Understanding the complex biological signaling pathways within individual living cells and their inter-relationship with each other has long been a goal of systems biology. This requires the ability to simultaneously monitor a large number of biochemical species with both temporal and spatial resolution. Currently, techniques such as high throughput screening represent the state-of-the-art in such analyses, with the ability to monitor hundreds of different species in a single analysis. However, such techniques typically require the cells to be lysed and analyzed via time course measurements, providing limited temporal resolution and minimal to no spatial distribution information about the chemical species measured.
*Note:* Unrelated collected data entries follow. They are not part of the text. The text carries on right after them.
(* ===== verification/Hart.v ===== *)
(** * A hart: the assembly of the kernel, the control registers and machine mode
    (kernel/riscv.h, kernel/start.c, kernel/plic.c, kernel/entry.S,
    kernel/kernelvec.S, kernel/swtch.S, kernel/trampoline.S, and kvminithart and
    trapinithart of kernel/vm.c and kernel/trap.c)

    The state is that of one RISC-V hart: its registers, its control and status
    registers, physical memory, the privilege mode and the program counter.  The
    assembly is a list of instructions; the C functions are programs over the
    registers.  Translation of addresses by the page table that satp names is a
    parameter. *)

From S2P Require Import Prelude Monad Riscv Kstring Kstate.

(** ** Registers *)

Inductive reg :=
| Zero | Ra | Sp | Gp | Tp | T0 | T1 | T2 | S0 | S1
| A0 | A1 | A2 | A3 | A4 | A5 | A6 | A7
| S2 | S3 | S4 | S5 | S6 | S7 | S8 | S9 | S10 | S11 | T3 | T4 | T5 | T6.

#[export] Instance reg_eq_dec : EqDecision reg.
Proof. solve_decision. Defined.

Inductive csr :=
| Mhartid | Mstatus | Mepc | Medeleg | Mideleg | Mie | Mip | Mtvec | Mscratch | Mcounteren
| Sstatus | Sip | Sie | Sepc | Stvec | Satp | Sscratch | Scause | Stval | Time.

#[export] Instance csr_eq_dec : EqDecision csr.
Proof. solve_decision. Defined.

Inductive mode := User | Supervisor | Machine.

Record hart := mk_hart {
  h_regs : reg -> Z;
  h_csrs : csr -> Z;
  h_mem : mem;
  h_mode : mode;
  h_pc : Z;
}.

Definition set_h_mem (v : mem) (h : hart) : hart := mk_hart (h_regs h) (h_csrs h) v (h_mode h) (h_pc h).
Definition set_h_pc (v : Z) (h : hart) : hart := mk_hart (h_regs h) (h_csrs h) (h_mem h) (h_mode h) v.
Definition set_h_mode (v : mode) (h : hart) : hart := mk_hart (h_regs h) (h_csrs h) (h_mem h) v (h_pc h).

Definition put {X} `{EqDecision X} (f : X -> Z) (x : X) (v : Z) : X -> Z :=
  fun y => if decide (y = x) then v else f y.

Definition get_reg (r : reg) (h : hart) : Z := if decide (r = Zero) then 0 else h_regs h r.
Definition set_reg (r : reg) (v : Z) (h : hart) : hart :=
  mk_hart (put (h_regs h) r v) (h_csrs h) (h_mem h) (h_mode h) (h_pc h).
Definition put_csr (c : csr) (v : Z) (h : hart) : hart :=
  mk_hart (h_regs h) (put (h_csrs h) c v) (h_mem h) (h_mode h) (h_pc h).

(** sstatus shows some bits of mstatus, sie and sip those of mie and mip whose
    interrupts are delegated; of sip only the software interrupt can be written, and
    only the three interrupts of supervisor mode can be delegated. *)

Definition SSTATUS_MASK : Z := 0x80000003000DE133.

Definition blend (mask old new : Z) : Z := Z.lor (Z.ldiff old mask) (Z.land new mask).

Definition read_csr (c : csr) (h : hart) : Z :=
  match c with
  | Sstatus => Z.land (h_csrs h Mstatus) SSTATUS_MASK
  | Sie => Z.land (h_csrs h Mie) (h_csrs h Mideleg)
  | Sip => Z.land (h_csrs h Mip) (h_csrs h Mideleg)
  | c => h_csrs h c
  end.

Definition write_csr (c : csr) (v : Z) (h : hart) : hart :=
  match c with
  | Sstatus => put_csr Mstatus (blend SSTATUS_MASK (h_csrs h Mstatus) v) h
  | Sie => put_csr Mie (blend (h_csrs h Mideleg) (h_csrs h Mie) v) h
  | Sip => put_csr Mip (blend (Z.land (h_csrs h Mideleg) 2) (h_csrs h Mip) v) h
  | Mideleg => put_csr Mideleg (Z.land v 0x222) h
  | c => put_csr c v h
  end.

(** Returns from traps: the mode, the program counter and the stack of
    interrupt-enable bits in mstatus. *)

Definition status_bit (k : Z) (h : hart) : bool := Z.testbit (h_csrs h Mstatus) k.
Definition put_bit (k : Z) (b : bool) (x : Z) : Z := if b then Z.setbit x k else Z.clearbit x k.

Definition mret (h : hart) : hart :=
  let x := h_csrs h Mstatus in
  let m := if Z.testbit x 12 then Machine else if Z.testbit x 11 then Supervisor else User in
  set_h_pc (h_csrs h Mepc) (set_h_mode m
    (put_csr Mstatus (put_bit 12 false (put_bit 11 false (put_bit 7 true (put_bit 3 (Z.testbit x 7) x)))) h)).

Definition sret (h : hart) : hart :=
  let x := h_csrs h Mstatus in
  let m := if Z.testbit x 8 then Supervisor else User in
  set_h_pc (h_csrs h Sepc) (set_h_mode m
    (put_csr Mstatus (put_bit 8 false (put_bit 5 true (put_bit 1 (Z.testbit x 5) x))) h)).

(** ** kernel/riscv.h *)

Abbreviation H := (M hart).

Definition MSTATUS_MPP_MASK : Z := Z.shiftl 3 11.
Definition MSTATUS_MPP_S : Z := Z.shiftl 1 11.
Definition MSTATUS_MIE : Z := Z.shiftl 1 3.
Definition SIE_SEIE : Z := Z.shiftl 1 9.
Definition SIE_STIE : Z := Z.shiftl 1 5.
Definition SIE_SSIE : Z := Z.shiftl 1 1.
Definition MIE_MTIE : Z := Z.shiftl 1 7.

Definition r_mhartid : H Z := gets (read_csr Mhartid).
Definition r_mstatus : H Z := gets (read_csr Mstatus).
Definition w_mstatus (x : Z) : H unit := modify (write_csr Mstatus x).
Definition w_mepc (x : Z) : H unit := modify (write_csr Mepc x).
Definition r_sstatus : H Z := gets (read_csr Sstatus).
Definition w_sstatus (x : Z) : H unit := modify (write_csr Sstatus x).
Definition r_sip : H Z := gets (read_csr Sip).
Definition w_sip (x : Z) : H unit := modify (write_csr Sip x).
Definition r_sie : H Z := gets (read_csr Sie).
Definition w_sie (x : Z) : H unit := modify (write_csr Sie x).
Definition r_mie : H Z := gets (read_csr Mie).
Definition w_mie (x : Z) : H unit := modify (write_csr Mie x).
Definition w_sepc (x : Z) : H unit := modify (write_csr Sepc x).
Definition r_sepc : H Z := gets (read_csr Sepc).
Definition r_medeleg : H Z := gets (read_csr Medeleg).
Definition w_medeleg (x : Z) : H unit := modify (write_csr Medeleg x).
Definition r_mideleg : H Z := gets (read_csr Mideleg).
Definition w_mideleg (x : Z) : H unit := modify (write_csr Mideleg x).
Definition w_stvec (x : Z) : H unit := modify (write_csr Stvec x).
Definition r_stvec : H Z := gets (read_csr Stvec).
Definition w_mtvec (x : Z) : H unit := modify (write_csr Mtvec x).
Definition w_satp (x : Z) : H unit := modify (write_csr Satp x).
Definition r_satp : H Z := gets (read_csr Satp).
Definition w_sscratch (x : Z) : H unit := modify (write_csr Sscratch x).
Definition w_mscratch (x : Z) : H unit := modify (write_csr Mscratch x).
Definition r_scause : H Z := gets (read_csr Scause).
Definition r_stval : H Z := gets (read_csr Stval).
Definition w_mcounteren (x : Z) : H unit := modify (write_csr Mcounteren x).
Definition r_mcounteren : H Z := gets (read_csr Mcounteren).
Definition r_time : H Z := gets (read_csr Time).

Definition intr_on : H unit :=
  x <- r_sie ;;
  w_sie (Z.lor (Z.lor (Z.lor x SIE_SEIE) SIE_STIE) SIE_SSIE) ;;
  y <- r_sstatus ;;
  w_sstatus (Z.lor y SSTATUS_SIE).

Definition intr_off : H unit :=
  x <- r_sstatus ;;
  w_sstatus (Z.land x (Z.lnot SSTATUS_SIE)).

Definition intr_get : H bool :=
  x <- r_sstatus ;;
  ret (negb (Z.land x SSTATUS_SIE =? 0)).

Definition r_sp : H Z := gets (get_reg Sp).
Definition r_tp : H Z := gets (get_reg Tp).
Definition w_tp (x : Z) : H unit := modify (set_reg Tp x).
Definition r_ra : H Z := gets (get_reg Ra).

(** The buffer of translations is not part of the state: translation is always that
    of the page table that satp names. *)

Definition sfence_vma : H unit := ret tt.

(** ** Memory-mapped devices

    The kernel maps the registers of the devices at their physical addresses; a
    register is read as what memory holds at that moment. *)

Definition hload (n : nat) (a : Z) : H Z := gets (fun h => load n (h_mem h) a).
Definition hstore (n : nat) (a v : Z) : H unit := modify (fun h => set_h_mem (store n (h_mem h) a v) h).

Definition CLINT_MTIMECMP (hartid : Z) : Z := CLINT + 0x4000 + 8 * hartid.
Definition CLINT_MTIME : Z := CLINT + 0xBFF8.
Definition PLIC_PENDING : Z := PLIC + 0x1000.
Definition PLIC_SENABLE (hart : Z) : Z := PLIC + 0x2080 + hart * 0x100.
Definition PLIC_SPRIORITY (hart : Z) : Z := PLIC + 0x201000 + hart * 0x2000.
Definition PLIC_SCLAIM (hart : Z) : Z := PLIC + 0x201004 + hart * 0x2000.

(** cpuid of kernel/proc.c. *)

Definition cpuid : H Z := id <- r_tp ;; ret (i32 id).

(** ** kernel/plic.c *)

Definition plicinit : H unit :=
  hstore 4 (PLIC + UART0_IRQ * 4) 1 ;;
  hstore 4 (PLIC + VIRTIO0_IRQ * 4) 1.

Definition plicinithart : H unit :=
  hart <- cpuid ;;
  hstore 4 (PLIC_SENABLE hart) (Z.lor (Z.shiftl 1 UART0_IRQ) (Z.shiftl 1 VIRTIO0_IRQ)) ;;
  hstore 4 (PLIC_SPRIORITY hart) 0.

Definition plic_pending : H Z := hload 8 PLIC_PENDING.

Definition plic_claim : H Z :=
  hart <- cpuid ;;
  irq <- hload 4 (PLIC_SCLAIM hart) ;;
  ret (i32 irq).

Definition plic_complete (irq : Z) : H unit :=
  hart <- cpuid ;;
  hstore 4 (PLIC_SCLAIM hart) (u32 irq).

(** ** kernel/start.c and the other set-up of a hart

    The addresses of functions and arrays are those of the linked kernel. *)

Section Start.
Variable main_addr timervec_addr kernelvec_addr mscratch0 stack0 start_addr : Z.

Definition timerinit : H unit :=
  id <- (x <- r_mhartid ;; ret (i32 x)) ;;
  let interval := 1000000 in
  t <- hload 8 CLINT_MTIME ;;
  hstore 8 (CLINT_MTIMECMP id) (u64 (t + interval)) ;;
  let scratch := mscratch0 + 8 * (32 * id) in
  hstore 8 (scratch + 8 * 4) (CLINT_MTIMECMP id) ;;
  hstore 8 (scratch + 8 * 5) interval ;;
  w_mscratch scratch ;;
  w_mtvec timervec_addr ;;
  x <- r_mstatus ;;
  w_mstatus (Z.lor x MSTATUS_MIE) ;;
  y <- r_mie ;;
  w_mie (Z.lor y MIE_MTIE).

Definition start : H unit :=
  x <- r_mstatus ;;
  w_mstatus (Z.lor (Z.land x (Z.lnot MSTATUS_MPP_MASK)) MSTATUS_MPP_S) ;;
  w_mepc main_addr ;;
  w_satp 0 ;;
  w_medeleg 0xffff ;;
  w_mideleg 0xffff ;;
  timerinit ;;
  id <- (x <- r_mhartid ;; ret (i32 x)) ;;
  w_tp (u64 id) ;;
  modify mret.

Definition kvminithart (kernel_pagetable : Z) : H unit :=
  w_satp (MAKE_SATP kernel_pagetable) ;;
  sfence_vma.

Definition trapinithart : H unit := w_stvec kernelvec_addr.

(** What main does on a hart other than the first, once the first has booted, before
    it enters the scheduler, apart from the line it prints. *)

Definition main_other_hart (kernel_pagetable : Z) : H unit :=
  kvminithart kernel_pagetable ;;
  trapinithart ;;
  plicinithart.

End Start.

(** ** Instructions *)

Inductive instr :=
| SD (rs : reg) (off : Z) (base : reg)
| LD (rd : reg) (off : Z) (base : reg)
| CSRR (rd : reg) (c : csr)
| CSRW (c : csr) (rs : reg)
| CSRRW (rd : reg) (c : csr) (rs : reg)
| LI (rd : reg) (v : Z)
| ADD (rd rs1 rs2 : reg)
| ADDI (rd rs : reg) (v : Z)
| MUL (rd rs1 rs2 : reg)
| SFENCE_VMA
| JR (rs : reg)
| SRET
| MRET.

Section Exec.

(** The physical address of a virtual one, with the page table of satp. *)

Variable translate : Z -> Z -> Z.

Definition phys (h : hart) (va : Z) : Z :=
  match h_mode h with
  | Machine => va
  | _ => if Z.shiftr (h_csrs h Satp) 60 =? 0 then va else translate (h_csrs h Satp) va
  end.

Definition exec1 (h : hart) (i : instr) : hart :=
  match i with
  | SD rs off base => set_h_mem (store64 (h_mem h) (phys h (u64 (get_reg base h + off))) (get_reg rs h)) h
  | LD rd off base => set_reg rd (load64 (h_mem h) (phys h (u64 (get_reg base h + off)))) h
  | CSRR rd c => set_reg rd (read_csr c h) h
  | CSRW c rs => write_csr c (get_reg rs h) h
  | CSRRW rd c rs => set_reg rd (read_csr c h) (write_csr c (get_reg rs h) h)
  | LI rd v => set_reg rd (u64 v) h
  | ADD rd rs1 rs2 => set_reg rd (u64 (get_reg rs1 h + get_reg rs2 h)) h
  | ADDI rd rs v => set_reg rd (u64 (get_reg rs h + v)) h
  | MUL rd rs1 rs2 => set_reg rd (u64 (get_reg rs1 h * get_reg rs2 h)) h
  | SFENCE_VMA => h
  | JR rs => set_h_pc (get_reg rs h) h
  | SRET => sret h
  | MRET => mret h
  end.

Definition exec (code : list instr) (h : hart) : hart := foldl exec1 h code.

End Exec.

(** ** kernel/entry.S, up to the call of start *)

Definition entry (stack0 : Z) : list instr :=
  [LI Sp stack0; LI A0 (1024 * 4); CSRR A1 Mhartid; ADDI A1 A1 1; MUL A0 A0 A1; ADD Sp Sp A0].

(** ** kernel/swtch.S *)

Definition swtch : list instr :=
  [SD Ra 0 A0; SD Sp 8 A0; SD S0 16 A0; SD S1 24 A0; SD S2 32 A0; SD S3 40 A0; SD S4 48 A0; SD S5 56 A0;
   SD S6 64 A0; SD S7 72 A0; SD S8 80 A0; SD S9 88 A0; SD S10 96 A0; SD S11 104 A0;
   LD Ra 0 A1; LD Sp 8 A1; LD S0 16 A1; LD S1 24 A1; LD S2 32 A1; LD S3 40 A1; LD S4 48 A1; LD S5 56 A1;
   LD S6 64 A1; LD S7 72 A1; LD S8 80 A1; LD S9 88 A1; LD S10 96 A1; LD S11 104 A1;
   JR Ra].

(** ** kernel/kernelvec.S: before the call of kerneltrap and after it *)

Definition kernelvec_save : list instr :=
  [ADDI Sp Sp (-256);
   SD Ra 0 Sp; SD Sp 8 Sp; SD Gp 16 Sp; SD Tp 24 Sp; SD T0 32 Sp; SD T1 40 Sp; SD T2 48 Sp; SD S0 56 Sp;
   SD S1 64 Sp; SD A0 72 Sp; SD A1 80 Sp; SD A2 88 Sp; SD A3 96 Sp; SD A4 104 Sp; SD A5 112 Sp; SD A6 120 Sp;
   SD A7 128 Sp; SD S2 136 Sp; SD S3 144 Sp; SD S4 152 Sp; SD S5 160 Sp; SD S6 168 Sp; SD S7 176 Sp;
   SD S8 184 Sp; SD S9 192 Sp; SD S10 200 Sp; SD S11 208 Sp; SD T3 216 Sp; SD T4 224 Sp; SD T5 232 Sp; SD T6 240 Sp].

Definition kernelvec_restore : list instr :=
  [LD Ra 0 Sp; LD Sp 8 Sp; LD Gp 16 Sp; LD T0 32 Sp; LD T1 40 Sp; LD T2 48 Sp; LD S0 56 Sp;
   LD S1 64 Sp; LD A0 72 Sp; LD A1 80 Sp; LD A2 88 Sp; LD A3 96 Sp; LD A4 104 Sp; LD A5 112 Sp; LD A6 120 Sp;
   LD A7 128 Sp; LD S2 136 Sp; LD S3 144 Sp; LD S4 152 Sp; LD S5 160 Sp; LD S6 168 Sp; LD S7 176 Sp;
   LD S8 184 Sp; LD S9 192 Sp; LD S10 200 Sp; LD S11 208 Sp; LD T3 216 Sp; LD T4 224 Sp; LD T5 232 Sp; LD T6 240 Sp;
   ADDI Sp Sp 256; SRET].

(** The machine-mode timer interrupt. *)

Definition timervec : list instr :=
  [CSRRW A0 Mscratch A0; SD A1 0 A0; SD A2 8 A0; SD A3 16 A0;
   LD A1 32 A0; LD A2 40 A0; LD A3 0 A1; ADD A3 A3 A2; SD A3 0 A1;
   LI A1 2; CSRW Sip A1;
   LD A3 16 A0; LD A2 8 A0; LD A1 0 A0; CSRRW A0 Mscratch A0; MRET].

(** ** kernel/trampoline.S *)

Definition uservec : list instr :=
  [CSRRW A0 Sscratch A0;
   SD Ra 40 A0; SD Sp 48 A0; SD Gp 56 A0; SD Tp 64 A0; SD T0 72 A0; SD T1 80 A0; SD T2 88 A0; SD S0 96 A0;
   SD S1 104 A0; SD A1 120 A0; SD A2 128 A0; SD A3 136 A0; SD A4 144 A0; SD A5 152 A0; SD A6 160 A0; SD A7 168 A0;
   SD S2 176 A0; SD S3 184 A0; SD S4 192 A0; SD S5 200 A0; SD S6 208 A0; SD S7 216 A0; SD S8 224 A0; SD S9 232 A0;
   SD S10 240 A0; SD S11 248 A0; SD T3 256 A0; SD T4 264 A0; SD T5 272 A0; SD T6 280 A0;
   CSRR T0 Sscratch; SD T0 112 A0;
   LD Sp 8 A0; LD Tp 32 A0; LD T0 16 A0; LD T1 0 A0; CSRW Satp T1; SFENCE_VMA; JR T0].

Definition userret : list instr :=
  [CSRW Satp A1; SFENCE_VMA; LD T0 112 A0; CSRW Sscratch T0;
   LD Ra 40 A0; LD Sp 48 A0; LD Gp 56 A0; LD Tp 64 A0; LD T0 72 A0; LD T1 80 A0; LD T2 88 A0; LD S0 96 A0;
   LD S1 104 A0; LD A1 120 A0; LD A2 128 A0; LD A3 136 A0; LD A4 144 A0; LD A5 152 A0; LD A6 160 A0; LD A7 168 A0;
   LD S2 176 A0; LD S3 184 A0; LD S4 192 A0; LD S5 200 A0; LD S6 208 A0; LD S7 216 A0; LD S8 224 A0; LD S9 232 A0;
   LD S10 240 A0; LD S11 248 A0; LD T3 256 A0; LD T4 264 A0; LD T5 272 A0; LD T6 280 A0;
   CSRRW A0 Sscratch A0; SRET].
This dissertation describes the development of a novel class of intracellular surface-enhanced Raman scattering (SERS) immuno-nanosensors with the potential for multiplexed analyses of as many as 50–100 different chemical species in a location specific fashion, within complex biological environments; thereby providing the first means of potentially monitoring multiple biochemical species in a non-destructive and real-time fashion in living cells. Development and characterization of these nanosensors was accomplished through a series of studies aimed at developing sensitive and selective SERS probes that could be fabricated through a generic process. The first portion of this work involved developing a novel SERS sensing platform, which resulted in: (a) discovery and characterization of unique multilayer SERS enhancements from silver SERS substrates, (b) evaluation of the effects of different size nanostructures on the enhancements from these multilayer substrates, (c) evaluation of the role dielectric spacer materials on these multilayer enhancements, and (d) expansion of this multilayer phenomenon to gold SERS substrates, providing biologically compatible sensor platforms that are stable for months. Detailed studies on the optical properties, SERS signal enhancing ability, reproducibility of signal (i.e., <5.2% RSD) as well as surface roughness were investigated.

Following optimization of the multilayer SERS substrate platforms, development of a generic antibody binding process was achieved, allowing fabrication of different immuno-nanosensors that are capable of the label-free detection of specific proteins in cell-like environments. Upon optimization, the nanosensors were evaluated by monitoring their response to various antigens in complex biological environments.